### WHAT THE TASK ASKS
Filter the material below down to the lines containing the word "seenLinks".

### INFORMATION
(** C10. When the organization, the location or the snippet of a listing is
    absent, the corpus holds the word undefined in the place of that field,
    so an any-field or negative rule whose lowercased keyword occurs in that
    word matches. For the listing whose only field is the title Job every
    such rule with a non-empty keyword matches although the keyword does not
    occur in the title. *)
Theorem absent_field_matches_undefined :
  (∀ job : Job,
     let title := Js.toLowerCase (Js.template (Title job)) in
     let company := Js.toLowerCase (Js.template (Company job)) in
     let location := Js.toLowerCase (Js.template (Location job)) in
     let snippet := Js.toLowerCase (Js.template (Snippet job)) in
     (Company job = None →
      allText job = title +:+ " undefined " +:+ location +:+ " " +:+ snippet) ∧
     (Location job = None →
      allText job = title +:+ " " +:+ company +:+ " undefined " +:+ snippet) ∧
     (Snippet job = None →
      allText job = title +:+ " " +:+ company +:+ " " +:+ location +:+ " undefined"))
  ∧ (∀ (job : Job) (rule : Filter),
       Company job = None ∨ Location job = None ∨ Snippet job = None →
       Type_ rule = "any" ∨ Type_ rule = "negative" →
       Js.Substring (Js.toLowerCase (Keyword rule)) "undefined" →
       calculateScore (Some job) (Some [rule]) =
       Ok {| score := Weight rule; matchedKeywords := [Keyword rule] |})
  ∧ (∀ rule : Filter,
       Type_ rule = "any" ∨ Type_ rule = "negative" →
       Keyword rule ≠ "" →
       Js.Substring (Js.toLowerCase (Keyword rule)) "undefined" →
       calculateScore (Some listing_Job) (Some [rule]) =
       Ok {| score := Weight rule; matchedKeywords := [Keyword rule] |} ∧
       ¬ Js.Substring (Js.toLowerCase (Keyword rule)) (Js.toLowerCase "Job")).
Proof.
  assert (∀ (job : Job) (rule : Filter),
     Company job = None ∨ Location job = None ∨ Snippet job = None →
     Type_ rule = "any" ∨ Type_ rule = "negative" →
     Js.Substring (Js.toLowerCase (Keyword rule)) "undefined" →
     calculateScore (Some job) (Some [rule]) =
     Ok {| score := Weight rule; matchedKeywords := [Keyword rule] |}) as Hgen.
  { intros job rule Habs Hty Hkw.
    pose proof (allText_absent job Habs) as Hu.
    assert (RuleHolds job rule) as Hr.
    { right. split; [done|]. rewrite <- allText_corpus. by eapply Substring_trans. }
    rewrite calculateScore_scorable.
    - rewrite filter_cons_True, filter_nil by done. simpl. by rewrite Z.add_0_r.
    - right. constructor; [|constructor]. destruct Hty as [E|E]; by rewrite E. }
  split; [|split; [done|]].
  - intros job. unfold allText. repeat split; intros H; rewrite H;
      rewrite !toLowerCase_app; reflexivity.
  - intros rule Hty Hne Hkw. split.
    + apply Hgen; [by left | done | done].
    + apply undefined_job_disjoint; [by apply toLowerCase_nonempty | done].
Qed.

Lemma absent_field_matches_undefined_witness :
  (Company listing_POWER = None ∨ Location listing_POWER = None ∨ Snippet listing_POWER = None) ∧
  (Type_ (mkFilter "Fine" 3 "any") = "any" ∨ Type_ (mkFilter "Fine" 3 "any") = "negative") ∧
  Js.includes "undefined" (Js.toLowerCase "Fine") = true ∧
  Js.includes (Js.toLowerCase "POWER") (Js.toLowerCase "Fine") = false ∧
  calculateScore (Some listing_POWER) (Some [mkFilter "Fine" 3 "any"]) =
  Ok {| score := 3; matchedKeywords := ["Fine"] |}.
Proof.
  split; [by left|]. split; [by left|]. split; [reflexivity|]. split; [reflexivity|].
  refine (proj1 (proj2 absent_field_matches_undefined) listing_POWER (mkFilter "Fine" 3 "any")
                (or_introl eq_refl) (or_introl eq_refl) _).
  apply includes_spec. reflexivity.
Defined.

(** ** The pipeline *)

Section PipelineFacts.

Variable generateUniqueID : nat → string.
Variable filters : list Filter.
Variable config : Config.

Lemma truthy_Some (v : option string) : Js.truthy v = true → ∃ s, v = Some s ∧ s ≠ "".
Proof.
  destruct v as [s|]; simpl; [|done]. intros H. exists s. split; [done|].
  intros ->. done.
Qed.

Lemma calculateScore_valid (job : Job) :
  validRaw job = true → ∃ r, calculateScore (Some job) (Some filters) = Ok r.
Proof.
  unfold validRaw. intros H. apply andb_prop in H as [H _]. apply andb_prop in H as [H _].
  apply truthy_Some in H as (t & Ht & _).
  eexists. apply calculateScore_scorable. left. by exists t.
Qed.

(** The three ways an iteration of the loop of [processJobs] ends. *)
Lemma process_step_cases (st : ProcState) (job : Job) :
  (validRaw job = false ∧
   process_step generateUniqueID filters config st job = Ok st)
  ∨ (validRaw job = true ∧ dedupeBy config = Some "link" ∧ Link job ∈ seenLinks st ∧
     process_step generateUniqueID filters config st job = Ok st)
  ∨ (validRaw job = true ∧
     ¬ (dedupeBy config = Some "link" ∧ Link job ∈ seenLinks st) ∧
     ∃ p n, Emitted filters config job p ∧
            process_step generateUniqueID filters config st job =
            Ok {| processedJobs := processedJobs st ++ [p];
                  seenLinks := {[ Link job ]} ∪ seenLinks st;
                  generated := n |}).
Proof.
  destruct (validRaw job) eqn:Hv.
  - right. assert (negb (Js.truthy (Title job)) || negb (Js.truthy (Link job))
                   || negb (Js.truthy (Source job)) = false) as Hguard.
    { unfold validRaw in Hv. apply andb_prop in Hv as [Hv ->].
      apply andb_prop in Hv as [-> ->]. done. }
    unfold process_step. rewrite Hguard.
    destruct (decide (dedupeBy config = Some "link" ∧ Link job ∈ seenLinks st)) as [[Hd Hs]|Hn].
    + left. rewrite !bool_decide_eq_true_2 by done. done.
    + right. split; [done|]. split; [done|].
      assert (bool_decide (dedupeBy config = Some "link")
              && bool_decide (Link job ∈ seenLinks st) = false) as ->.
      { apply andb_false_iff.
        destruct (decide (dedupeBy config = Some "link")); [right|left];
          apply bool_decide_eq_false_2; tauto. }
      destruct (calculateScore_valid job Hv) as [r Hr]. rewrite Hr. simpl.
      eexists _, _. split; [|reflexivity].
      exists r. simpl. by repeat split.
  - left. split; [done|]. unfold process_step.
    unfold validRaw in Hv. rewrite <- !negb_andb, Hv. done.
Qed.

(** What the loop of [processJobs] does to its state over a batch. *)
Lemma process_loop (jobs : list Job) (st : ProcState) :
  ∃ st' new,
    for_of (process_step generateUniqueID filters config) jobs st = Ok st' ∧
    processedJobs st' = processedJobs st ++ new ∧
    seenLinks st ⊆ seenLinks st' ∧
    (∀ p, p ∈ new → ∃ j, j ∈ jobs ∧ validRaw j = true ∧ Emitted filters config j p) ∧
    (dedupeBy config = Some "link" →
     NoDup (Link <$> new) ∧
     ∀ p, p ∈ new → (Link p ∉ seenLinks st) ∧ (Link p ∈ seenLinks st')) ∧
    (∀ pre job post,
       jobs = pre ++ job :: post → validRaw job = true →
       (dedupeBy config = Some "link" →
        (Link job ∉ seenLinks st) ∧ ∀ j, j ∈ pre → validRaw j = true → Link j ≠ Link job) →
       ∃ p, p ∈ new ∧ Emitted filters config job p).
Proof.
  revert st. induction jobs as [|j js IH]; intros st.
  - exists st, []. rewrite app_nil_r.
    split; [done|]. split; [done|]. split; [done|]. split; [|split].
    + intros p Hp. by apply elem_of_nil in Hp.
    + intros _. split; [constructor|]. intros p Hp. by apply elem_of_nil in Hp.
    + intros [|??] ?? Heq; discriminate.
  - rewrite for_of_cons.
    destruct (process_step_cases st j) as [(Hv & ->)|[(Hv & Hd & Hs & ->)|(Hv & Hn & p & n & Hp & ->)]];
      simpl.
    + destruct (IH st) as (st' & new & Hrun & Hout & Hsub & Hfrom & Hdup & Hfirst).
      exists st', new. split; [done|]. split; [done|]. split; [done|]. split; [|split; [done|]].
      * intros q Hq. destruct (Hfrom q Hq) as (j' & Hj' & ?). exists j'. split; [by right | done].
      * intros [|x pre] job post Heq Hjob Hcond; injection Heq as -> ->; [congruence|].
        apply (Hfirst pre job post eq_refl Hjob). intros Hlink.
        destruct (Hcond Hlink) as [? Hpre]. split; [done|]. intros j' Hj'. apply Hpre. by right.
    + destruct (IH st) as (st' & new & Hrun & Hout & Hsub & Hfrom & Hdup & Hfirst).
      exists st', new. split; [done|]. split; [done|]. split; [done|]. split; [|split; [done|]].
      * intros q Hq. destruct (Hfrom q Hq) as (j' & Hj' & ?). exists j'. split; [by right | done].
      * intros [|x pre] job post Heq Hjob Hcond; injection Heq as -> ->.
        { destruct (Hcond Hd) as [Hfresh _]. done. }
        apply (Hfirst pre job post eq_refl Hjob). intros Hlink.
        destruct (Hcond Hlink) as [? Hpre]. split; [done|]. intros j' Hj'. apply Hpre. by right.
    + set (st1 := {| processedJobs := processedJobs st ++ [p];
                     seenLinks := {[ Link j ]} ∪ seenLinks st; generated := n |}).
      destruct (IH st1) as (st' & new & Hrun & Hout & Hsub & Hfrom & Hdup & Hfirst).
      assert (Link p = Link j) as Hlp by (destruct Hp as (r & _ & ? & _); done).
      exists st', (p :: new). split; [done|]. split; [|split; [|split; [|split]]].
      * rewrite Hout. simpl. by rewrite <- app_assoc.
      * simpl in Hsub. set_solver.
      * intros q Hq. apply elem_of_cons in Hq as [->|Hq].
        { exists j. split; [by left | done]. }
        destruct (Hfrom q Hq) as (j' & Hj' & ?). exists j'. split; [by right | done].
      * intros Hlink. destruct (Hdup Hlink) as [Hnd Hnew]. simpl in Hsub. split.
        { rewrite fmap_cons. constructor; [|done].
          intros Hin. apply list_elem_of_fmap in Hin as (q & Hq1 & Hq2).
          destruct (Hnew q Hq2) as [Hq3 _]. apply Hq3. simpl. rewrite <- Hq1, Hlp. set_solver. }
        intros q Hq. apply elem_of_cons in Hq as [->|Hq].
        { rewrite Hlp. split; [tauto | set_solver]. }
        destruct (Hnew q Hq) as [Hq3 Hq4]. simpl in Hq3. split; [set_solver | done].
      * intros [|x pre] job post Heq Hjob Hcond; injection Heq as -> ->.
        { exists p. split; [by left | done]. }
        destruct (Hfirst pre job post eq_refl Hjob) as (q & Hq & Hemit).
        { intros Hlink. destruct (Hcond Hlink) as [Hfresh Hpre]. split.
          - simpl. assert (Link x ≠ Link job) by (apply Hpre; [by left | done]). set_solver.
          - intros j' Hj'. apply Hpre. by right. }
        exists q. split; [by right | done].
Qed.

### FINISHED EXERCISE
  ∨ (validRaw job = true ∧ dedupeBy config = Some "link" ∧ Link job ∈ seenLinks st ∧
     ¬ (dedupeBy config = Some "link" ∧ Link job ∈ seenLinks st) ∧
                  seenLinks := {[ Link job ]} ∪ seenLinks st;
    destruct (decide (dedupeBy config = Some "link" ∧ Link job ∈ seenLinks st)) as [[Hd Hs]|Hn].
              && bool_decide (Link job ∈ seenLinks st) = false) as ->.
    seenLinks st ⊆ seenLinks st' ∧
     ∀ p, p ∈ new → (Link p ∉ seenLinks st) ∧ (Link p ∈ seenLinks st')) ∧
        (Link job ∉ seenLinks st) ∧ ∀ j, j ∈ pre → validRaw j = true → Link j ≠ Link job) →
                     seenLinks := {[ Link j ]} ∪ seenLinks st; generated := n |}).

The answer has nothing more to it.